Acupuncture — for pets?

Although Turlock veterinarian Robert Santos is afraid of needles, he gives shots to his patients every day. In fact, he recently spent some time in China studying the art of needlework in acupuncture courses, but the patients on whom he is performing this progressive practice aren’t stressed adults – they’re animals.

Behind Monte Vista Avenue Small Animal Hospital in Turlock is the Center for Pet Longevity where Santos brings animals to a private room to perform the acupuncture practices.

“I mainly perform it for pain relief and seizure control,” said Santos, noting that elevating an animal’s quality of life is the predominant reason owners bring their pets to him.

Dating back to roughly 5000 B.C., acupuncture is an alternative medicine created by the Chinese who discovered that putting pressure on something created relief. In an effort to expand his services and stay abreast of developments in the veterinary industry, Santos found that the pet community in the Central Valley was receptive to the progressive practice. However, it does have its limitations.

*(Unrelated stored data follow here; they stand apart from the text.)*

(* ===== verification/AbiServices.v ===== *)
(** * Range reads, capabilities and negotiation (crates/abi/src/files/read,
      files/capabilities.rs, files/negotiation, services.rs)

    The bounded range request and its answer, the capability report and the
    reviewed single-method negotiation. *)
From stdpp Require Import base list option numbers.
From Stdlib Require Import ZArith Lia Bool.
From S2P Require Import Prelude Bytes Codec AbiFiles AbiIdentity AbiMessages AbiAdmission.

Definition READ_VERSION : Z := 1.
Definition MAX_RANGE : Z := 1024.
Definition MAX_INTEGER : Z := Z.shiftl 1 53 - 1.

(** ** Range requests (read/request.rs) *)
Record ReadRequest := mkReadRequest {
  rr_workspace : Workspace; rr_resource : Resource; rr_expected : option Version; rr_offset : Z; rr_length : Z }.

Definition ReadRequest_validate (r : ReadRequest) : outcome FileError unit :=
  if negb (bool_decide (rr_workspace r = rs_workspace (rr_resource r))) || (rr_length r =? 0) || (MAX_RANGE <? rr_length r)
     || match checked_add (rr_offset r) (rr_length r) with None => true | Some e => MAX_INTEGER <? e end
  then Err FInvalid else Ok tt.

Definition expected_value (v : option Version) : Z := match v with None => 0 | Some v => v_value v end.

Definition ReadRequest_packet (r : ReadRequest) (op context : Z) : outcome FileError Packet :=
  let? _ := ReadRequest_validate r in
  if negb ((op =? READ_OPEN) || (op =? READ_CHUNK))
     || ((op =? READ_CHUNK) && ((match rr_expected r with None => true | Some _ => false end) || (Z.of_nat DATA <? rr_length r)))
  then Err FInvalid
  else
    let p := Packet_new op in
    let d := write (p_data p) 0 (ws_lineage (rr_workspace r)) in
    let d := write d 16 (le_bytes 4 (ws_root (rr_workspace r))) in
    let d := write d 20 (le_bytes 8 (rr_offset r)) in
    let d := write d 28 (le_bytes 2 READ_VERSION) in
    Ok (mkPacket (p_op p) (p_status p) 30 (rs_object (rr_resource r)) (rr_length r) context (expected_value (rr_expected r)) d).

Definition ReadRequest_decode (p : Packet) : outcome FileError ReadRequest :=
  if negb ((p_op p =? READ_OPEN) || (p_op p =? READ_CHUNK)) || negb (p_status p =? 0) || negb (p_count p =? 30)
     || negb (all_zero (drop 30 (p_data p)))
  then Err FInvalid
  else if negb (u16_at (p_data p) 28 =? READ_VERSION) then Err FUnsupportedVersion
  else
    let? workspace := Workspace_new (slice (p_data p) 0 16) (u32_at (p_data p) 16) in
    let? resource := Resource_new workspace (p_id p) in
    let? expected := (if p_version p =? 0 then Ok None else let? v := Version_new (p_version p) in Ok (Some v)) in
    let? len := (if u16_max <? p_arg p then Err FInvalid else Ok (p_arg p)) in
    let result := mkReadRequest workspace resource expected (u64_at (p_data p) 20) len in
    let? _ := ReadRequest_packet result (p_op p) (p_context p) in Ok result.

(** ** Range answers (read/response.rs) *)
Record ReadHeader := mkReadHeader { rh_id : Z; rh_size : Z; rh_version : Version; rh_sha256 : list Z; rh_epoch : Epoch }.

Definition ReadHeader_packet (h : ReadHeader) (context : Z) : outcome FileError Packet :=
  if (rh_id h =? 0) || (MAX_FILE_BYTES <? rh_size h) then Err FInvalid
  else
    let p := Packet_new READ_OPEN in
    let d := write (p_data p) 0 (rh_sha256 h) in
    let d := write d 32 (le_bytes 8 (e_value (rh_epoch h))) in
    Ok (mkPacket (p_op p) (p_status p) 40 (rh_id h) (rh_size h) context (v_value (rh_version h)) d).

Definition ReadHeader_decode (p : Packet) : outcome FileError ReadHeader :=
  if negb (p_op p =? READ_OPEN) || negb (p_status p =? 0) || negb (p_count p =? 40) || (p_id p =? 0)
     || (MAX_FILE_BYTES <? p_arg p)
  then Err FProtocol
  else
    let? version := map_err (fun _ => FProtocol) (Version_new (p_version p)) in
    let? epoch := map_err (fun _ => FProtocol) (Epoch_new (u64_at (p_data p) 32)) in
    Ok (mkReadHeader (p_id p) (p_arg p) version (slice (p_data p) 0 32) epoch).

Record ReadInfo := mkReadInfo {
  ri_references : References; ri_version : Version; ri_size : Z; ri_offset : Z; ri_length : Z; ri_sha256 : list Z;
  ri_eof : bool; ri_epoch : Epoch }.

Definition ReadInfo_from_header (r : ReadRequest) (h : ReadHeader) : outcome FileError ReadInfo :=
  let? _ := ReadRequest_validate r in
  if negb (rh_id h =? rs_object (rr_resource r)) || (MAX_FILE_BYTES <? rh_size h) || (rh_size h <? rr_offset r)
     || match rr_expected r with None => false | Some v => negb (bool_decide (v = rh_version h)) end
  then Err FProtocol
  else
    let length := Z.min (rh_size h - rr_offset r) (rr_length r) in
    Ok (mkReadInfo (mkReferences (rr_workspace r) (rr_resource r)) (rh_version h) (rh_size h) (rr_offset r) length
          (rh_sha256 h) (rr_offset r + length =? rh_size h) (rh_epoch h)).

(** ** Methods and availability (services.rs) *)
Inductive Method :=
| CapabilitiesList | CapabilitiesDescribe | FilesRead | FilesReplace | OperationsGet | OperationsCancel | EventsRead | SystemStatus.
#[global] Instance Method_eq_dec : EqDecision Method.
Proof. solve_decision. Defined.
Definition Method_repr (m : Method) : Z :=
  match m with
  | CapabilitiesList => 1 | CapabilitiesDescribe => 2 | FilesRead => 3 | FilesReplace => 4
  | OperationsGet => 5 | OperationsCancel => 6 | EventsRead => 7 | SystemStatus => 8
  end.
Definition METHODS : nat := 8.
#[export] Hint Unfold METHODS : wire_sizes.
Definition Method_ALL : list Method :=
  [CapabilitiesList; CapabilitiesDescribe; FilesRead; FilesReplace; OperationsGet; OperationsCancel; EventsRead; SystemStatus].
Definition Method_decode (value : Z) : option Method := List.find (fun m => Method_repr m =? value) Method_ALL.

Inductive Availability := Available | Degraded | Unavailable.
#[global] Instance Availability_eq_dec : EqDecision Availability.
Proof. solve_decision. Defined.
Definition Availability_repr (a : Availability) : Z := match a with Available => 1 | Degraded => 2 | Unavailable => 3 end.
Definition Availability_decode (value : Z) : option Availability :=
  if value =? 1 then Some Available else if value =? 2 then Some Degraded else if value =? 3 then Some Unavailable else None.
Lemma connected_rep slot h2 x y first second :
  b_channels b !! slot = Some None ->
  Table_wf ENDPOINT_HANDLES HANDLES_PER_OWNER h2 -> ipc_policy h2 ->
  b_next_channel b + 1 <= u64_max ->
  hv !! first = None -> hv !! second = None -> first <> second ->
  view h2 = <[second := (y, mkEndpoint (b_next_channel b) 1, IPC_ALL)]>
              (<[first := (x, mkEndpoint (b_next_channel b) 0, IPC_ALL)]> hv) ->
  Broker_rep (mkBroker (<[slot := Some (Channel_new (b_next_channel b))]> (b_channels b)) h2
                (b_next_channel b + 1)) (connected net (b_next_channel b)).
Proof.
  intros Hslot Hwf Hall Hnext Hf Hs Hne Hv. set (n := b_next_channel b) in *.
  pose proof (br_next _ _ Hrep) as Hn. fold n in Hn.
  assert (Hlt : (slot < length (b_channels b))%nat) by (by eapply lookup_lt_Some).
  assert (Hold : forall tk w e r, hv !! tk = Some (w, e, r) -> ep_channel e <> n).
  { intros tk w e r Ht. assert (Hl : is_Some (net !! e)) by (apply (br_token _ _ Hrep); eauto).
    destruct Hl as [l Hl]. intros Heq. pose proof (fresh_channel_unused (ep_side e)) as Hu.
    fold n in Hu. rewrite <- Heq in Hu. destruct e; simpl in *. congruence. }
  assert (Hcases : forall j d, <[slot := Some (Channel_new n)]> (b_channels b) !! j = Some (Some d) ->
     (j = slot /\ d = Channel_new n) \/ (j <> slot /\ b_channels b !! j = Some (Some d) /\ c_id d < n)).
  { intros j d. destruct (decide (j = slot)) as [->|Hj].
    - rewrite list_lookup_insert_eq by done. intros [= <-]. auto.
    - rewrite list_lookup_insert_ne by done. intros Hd. right. split; [done|]. split; [done|].
      apply (br_channel _ _ Hrep j d Hd). }
  split; cbn [b_channels b_handles b_next_channel].
  - done.
  - done.
  - rewrite length_insert. apply Hrep.
  - lia.
  - intros j d Hj. destruct (Hcases j d Hj) as [[-> ->]|(Hjs & Hd & Hlt')].
    + split; [|simpl; lia]. eapply Channel_rep_ext; [|apply Channel_new_rep]. intros s.
      unfold boxes. rewrite connected_lookup. simpl. destruct (Nat.ltb_spec s 2).
      * by rewrite decide_True by lia.
      * rewrite decide_False by lia. by rewrite fresh_channel_unused.
    + destruct (br_channel _ _ Hrep j d Hd) as [Hc Hr]. split; [|fold n in Hr; lia].
      eapply Channel_rep_ext; [|done]. intros s. unfold boxes. rewrite connected_lookup.
      by rewrite decide_False by (simpl; lia).
  - intros j k d e Hj Hk Heq.
    destruct (Hcases j d Hj) as [[-> ->]|(Hj1 & Hd1 & Hd2)],
             (Hcases k e Hk) as [[-> ->]|(Hk1 & He1 & He2)]; simpl in *; try done; try lia.
    by eapply (br_unique _ _ Hrep).
  - intros ep l. rewrite connected_lookup. case_decide as Hd.
    + intros _. exists slot, (Channel_new n). rewrite list_lookup_insert_eq by done. split; [done|].
      simpl. by destruct Hd as [-> _].
    + intros Hl. destruct (br_live _ _ Hrep ep l Hl) as (i & c & Hi & Hid). exists i, c.
      rewrite list_lookup_insert_ne; [done|]. intros <-. congruence.
  - intros ep. rewrite connected_lookup, Hv. case_decide as Hd.
    + split; [|eauto]. intros _. destruct ep as [c s]. simpl in *. destruct Hd as [-> Hs2].
      destruct s as [|[|s]]; [| |lia].
      * exists first, x, IPC_ALL. rewrite lookup_insert_ne by done. apply lookup_insert_eq.
      * exists second, y, IPC_ALL. apply lookup_insert_eq.
    + rewrite (br_token _ _ Hrep). split.
      * intros (tk & w & r & Ht). exists tk, w, r.
        rewrite !lookup_insert_ne; [done| |]; intros <-; by rewrite ?Hf, ?Hs in Ht.
      * intros (tk & w & r & Ht). rewrite !lookup_insert in Ht. repeat case_decide; simplify_eq.
        -- exfalso. apply Hd. simpl. lia.
        -- exfalso. apply Hd. simpl. lia.
        -- eauto.
  - rewrite Hv. intros tk tk' w w' e r r' Hx Hy. rewrite !lookup_insert in Hx, Hy.
    repeat case_decide; simplify_eq; try done;
      try (by apply Hold in Hx); try (by apply Hold in Hy).
    by eapply (br_single _ _ Hrep).
Qed.

(** A success installs two fresh tokens for the two ends of a new channel; a
    refusal leaves every binding and every mailbox as it was. *)
Lemma Broker_connect_spec x y :
  match Broker_connect b x y with
  | (Ok (first, second), b') =>
      hv !! first = None /\ hv !! second = None /\ first <> second /\
      Broker_rep b' (connected net (b_next_channel b)) /\
      view (b_handles b') =
        <[second := (y, mkEndpoint (b_next_channel b) 1, IPC_ALL)]>
          (<[first := (x, mkEndpoint (b_next_channel b) 0, IPC_ALL)]> hv)
  | (Err e, b') => e = IpcQuota /\ Broker_rep b' net /\ view (b_handles b') = hv
  | (Panic, _) => False
  end.
Proof.
  unfold Broker_connect. pose proof (br_handles _ _ Hrep) as Hwf.
  destruct (position is_none (b_channels b)) as [slot|] eqn:Ep; [|by split].
  apply position_Some in Ep as [(o & Hslot & Ho) _]. destruct o; [done|].
  destruct (checked_add (b_next_channel b) 1) as [next|] eqn:En; [|by split].
  apply checked_add_Some in En as [-> Hnext].
  assert (Hfit : fits 8 IPC_ALL) by (by vm_compute).
  assert (Hgo : forall t who obj,
    Table_wf ENDPOINT_HANDLES HANDLES_PER_OWNER t -> ipc_policy t ->
    match Table_grant HANDLES_PER_OWNER t who obj IPC_ALL with
    | (Ok tok, t') => Table_wf ENDPOINT_HANDLES HANDLES_PER_OWNER t' /\ ipc_policy t' /\
        view t !! tok = None /\ view t' = <[tok := (who, obj, IPC_ALL)]> (view t)
    | (Err e, t') => e = Quota /\ t' = t
    | (Panic, _) => False
    end).
  { intros t who obj Ht Hall. pose proof (grant_meets_contract t who obj IPC_ALL Ht Hfit) as Hg.
    unfold grant_contract in Hg. destruct (Table_grant _ _ _ _ _) as [[tok|[]|] t']; try done.
    - destruct Hg as (Hw & Hnone & Hv & _ & _ & Hpol & _).
      pose proof (ipc_policy_same _ _ Hall Hpol). done.
    - destruct Hg as [_ [H|H]]; exfalso; [done|apply H]. destruct Hall as [-> _]. done.
    - by destruct Hg as [-> _]. }
  pose proof (Hgo (b_handles b) x (mkEndpoint (b_next_channel b) 0) Hwf (br_policy _ _ Hrep)) as Hg1.
  destruct (Table_grant _ _ x _ _) as [[first|e|] h1]; [| |done].
  2:{ destruct Hg1 as [-> ->]. split; [done|]. by destruct b. }
  destruct Hg1 as (Hw1 & Ha1 & Hn1 & Hv1).
  pose proof (Hgo h1 y (mkEndpoint (b_next_channel b) 1) Hw1 Ha1) as Hg2.
  destruct (Table_grant _ h1 y _ _) as [[second|e|] h2]; [| |done].
  - destruct Hg2 as (Hw2 & Ha2 & Hn2 & Hv2). rewrite Hv1 in Hn2.
    apply lookup_insert_None in Hn2 as [Hn2 Hne]. rewrite Hv1 in Hv2.
    repeat (split; [done|]). split; [|done].
    by apply (connected_rep slot h2 x y first second).
  - destruct Hg2 as [-> ->].
    pose proof (remove_meets_contract h1 x first Hw1) as Hr. unfold remove_contract in Hr.
    destruct (Table_remove h1 x first) as [[obj|[]|] h3]; try done.
    + destruct Hr as (Hw3 & Hv3 & _ & _ & Hpol). pose proof (ipc_policy_same _ _ Ha1 Hpol) as Ha3.
      rewrite Hv1, delete_insert_id in Hv3 by done. split; [done|]. split; [|done].
      apply (rep_set_handles b net Hrep); [done|done| |]; rewrite Hv3.
      * intros ep. symmetry. apply (br_token _ _ Hrep).
      * apply (br_single _ _ Hrep).
    + destruct Hr as [_ Hr]. destruct (Hr (mkEndpoint (b_next_channel b) 0) IPC_ALL).
      rewrite Hv1. apply lookup_insert_eq.
Qed.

“If your leg is broken I’m not going to fix it through acupuncture. I’m going to fix it through Western medicine, but acupuncture could take over for pain control or to help the immune system,” Santos explained.

The practice is also becoming increasingly common as Santos said roughly 50 to 60 percent of veterinary students he has seen while searching for prospective hires are showing an interest in the field.

“When I was in class we never talked about it and that was 23 years ago,” said Santos.

A pet's need for treatment varies though it is common for an owner to bring their pet once a week for about a month before transitioning to monthly sessions and then to yearly tune-ups, said Santos.